2.4. Statistical analysis
We used mixed-effects negative binomial regression models to generate
incidence rate ratios (IRRs) and 95% confidence intervals for each
predictor in the model. We modeled case and death outcomes separately
for each Phase, and we fit case and death models inclusive and exclusive
of cases/deaths identified as institutional (yielding eight models in
total). A random effect of town (351 towns in MA) was included to
address within-town spatial autocorrelation of residuals for nearby
tracts. We used counts of cases or deaths at each census tract as the
outcome variable, with census tract population used as an offset term to
reflect consistent rates. Predictors that affected modeling estimates
significantly or that demonstrated changes between the Phases were
retained in the models, as were predictors of a priori interest
to health disparities or specific COVID-19 risk factors regardless of
statistical significance (e.g., housing unit density and proportion of
AIAN residents). All statistical analyses were conducted in R (version
4.0.3) using the “glmmTMB” function from the glmmTMB package
(version 1.0.2.9).
3. RESULTS
Total cases, deaths, and community characteristics differed between
Phase 1 and Phase 2 of the COVID-19 pandemic in Massachusetts (Table 1).

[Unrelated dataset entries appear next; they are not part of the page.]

(* ===== verification/DpClient.v ===== *)
(** The dataplane as the agent reaches it: calls that may be lost on the way, and
    the client of internal/dataplane/client.go, whose operations are calls of the
    handlers of Dataplane.v.  A call before [Connect] or after [Close] changes
    nothing; what a successful call writes is what the kernel programs read. *)

From Stdlib Require Import ZArith Lia Ascii String.
From stdpp Require Import base tactics list gmap strings fin_maps.
From S2P Require Import Prelude GoStrings GoMap GoNet GoCidr RustNet Constants ServiceWatcher PolicyTable EbpfMaps Dataplane.

(** * Calls of the dataplane *)

(** What becomes of a call: the daemon carries it out and answers, it never
    arrives, or it is carried out and the caller sees an error, a deadline for
    instance. *)
Inductive delivery := Delivered | Lost | LateError.

Class DpNet := dp_net : nat -> delivery.

(** The daemon's tables, and the number of calls made so far. *)
Record dpc := mkDpc { dp_tables : tables; dp_sent : nat }.

Definition rpc {DN : DpNet} (f : tables -> reply) (d : dpc) : dpc * bool :=
  let n := S (dp_sent d) in
  match dp_net (dp_sent d) with
  | Delivered => let '(t, r) := f (dp_tables d) in (mkDpc t n, match r with Ok _ => true | Err _ => false end)
  | Lost => (mkDpc (dp_tables d) n, false)
  | LateError => (mkDpc (f (dp_tables d)).1 n, false)
  end.

(** * The client *)

Inductive client_error := ErrNotConnected | ErrEmptySocketPath | ErrCall.

(** [Client]: its path, whether it has a connection, and the other end. *)
Record Client := mkClient { socketPath : string; client : bool; link : dpc }.

Definition NewClient (path : string) (d : dpc) : result client_error Client :=
  if String.eqb path "" then Err ErrEmptySocketPath else Ok (mkClient path false d).

(** [Connect]; [ok] tells whether the connection object could be made. *)
Definition Connect (ok : bool) (c : Client) : result client_error unit * Client :=
  if ok then (Ok tt, mkClient (socketPath c) true (link c)) else (Err ErrCall, c).

Definition Close (c : Client) : Client := mkClient (socketPath c) false (link c).

(** [Backend] and [ServiceConfig]. *)
Record Backend := mkLBBackend { be_Index : Z; be_IP : string; be_Port : Z; be_NodeIP : string }.

Record ServiceConfig := mkServiceConfig {
  sc_IP : string; sc_Port : Z; sc_Protocol : Z; sc_Scope : Z; sc_BackendCount : Z; sc_BackendOffset : Z;
  sc_Algorithm : Z; sc_Flags : Z; sc_AffinityTimeout : Z; sc_MaglevOffset : Z }.

Section Client.
Context {DN : DpNet}.

(** What the operations share: no connection, no call. *)
Definition call (f : tables -> reply) (c : Client) : result client_error unit * Client :=
  if client c then
    let '(d, ok) := rpc f (link c) in
    (if ok then Ok tt else Err ErrCall, mkClient (socketPath c) true d)
  else (Err ErrNotConnected, c).

Definition UpsertEndpoint (ep : UpsertEndpointRequest) := call (fun t => upsert_endpoint t ep).
Definition DeleteEndpoint (ip : string) := call (fun t => delete_endpoint t ip).
Definition UpsertPolicy (rule : PolicyEntry) := call (fun t => grpc_upsert_policy t rule).
Definition DeletePolicy (rule : PolicyEntry) := call (fun t => grpc_delete_policy t rule).
Definition UpsertTunnel (nodeIP : string) (ifidx v : Z) := call (fun t => upsert_tunnel t nodeIP ifidx v).
Definition DeleteTunnel (nodeIP : string) := call (fun t => delete_tunnel t nodeIP).

(** The entries travel as a map, which the other end iterates. *)
Definition UpdateConfig {MI : MapIter} (entries : gmap Z Z) := call (fun t => update_config t (iter entries)).

Definition UpsertSockmapEndpoint (ip : string) (port : Z) := call (fun t => upsert_sockmap_endpoint t ip port).
Definition DeleteSockmapEndpoint (ip : string) (port : Z) := call (fun t => delete_sockmap_endpoint t ip port).
Definition UpsertMeshService (ip : string) (port redirectPort : Z) := call (fun t => upsert_mesh_service t ip port redirectPort).
Definition DeleteMeshService (ip : string) (port : Z) := call (fun t => delete_mesh_service t ip port).
Definition UpdateRateLimitConfig (r b windowNs : Z) := call (fun t => update_rate_limit_config t r b windowNs).

Definition UpsertBackends (backends : list Backend) :=
  call (fun t => upsert_backends t ((fun b => mkBackend (be_Index b) (be_IP b) (be_Port b) (be_NodeIP b)) <$> backends)).

Definition UpsertServiceEntry (svc : ServiceConfig) :=
  call (fun t => upsert_service t (mkKey (sc_IP svc) (sc_Port svc) (sc_Protocol svc) (sc_Scope svc))
    (mkValue (sc_BackendCount svc) (sc_BackendOffset svc) (sc_Algorithm svc) (sc_Flags svc) (sc_AffinityTimeout svc)
       (sc_MaglevOffset svc))).

Definition UpsertEgressPolicy (p : UpsertEgressPolicyRequest) := call (fun t => upsert_egress_policy t p).
Definition DeleteEgressPolicy (srcIdentity : Z) (dstCIDR : string) (dstPrefixLen : Z) :=
  call (fun t => delete_egress_policy t srcIdentity dstCIDR dstPrefixLen).

(** * Lemmas *)

(** A call that returns without an error has been carried out. *)
Lemma rpc_true f d d' : rpc f d = (d', true) -> dp_tables d' = (f (dp_tables d)).1 /\ (f (dp_tables d)).2 = Ok tt.
Proof.
  unfold rpc. destruct (dp_net (dp_sent d)); [|by intros [= <-]..].
  destruct (f (dp_tables d)) as [t [[]|]]; intros [= <-]; done.
Qed.

Lemma call_ok f c c' :
  call f c = (Ok tt, c') ->
  client c = true /\ client c' = true /\ dp_tables (link c') = (f (dp_tables (link c))).1 /\ (f (dp_tables (link c))).2 = Ok tt.
Proof.
  unfold call. destruct (client c); [|done]. destruct (rpc f (link c)) as [d [|]] eqn:E; [|done]. intros [= <-].
  apply rpc_true in E as [? ?]. done.
Qed.

End Client.

(** The net that loses nothing. *)
#[export] Instance dp_reliable : DpNet := fun _ => Delivered.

Phase 1 had substantially fewer cases than Phase 2 (99,051 vs. 407,525),
but more deaths (7,285 vs. 6,207). Compared to Phase 1,
non-institutional outcomes in Phase 2 accounted for greater shares of
total cases (96.6% vs. 80.1%) and deaths (57.0% vs. 37.0%).
Geocoding was highly successfully at matching individuals with census
tracts of residence, with each outcome group having at least a 99.7%
match rate; in total, 1,360 cases (0.27%) were excluded from the models
due to inability to geocode to a census tract.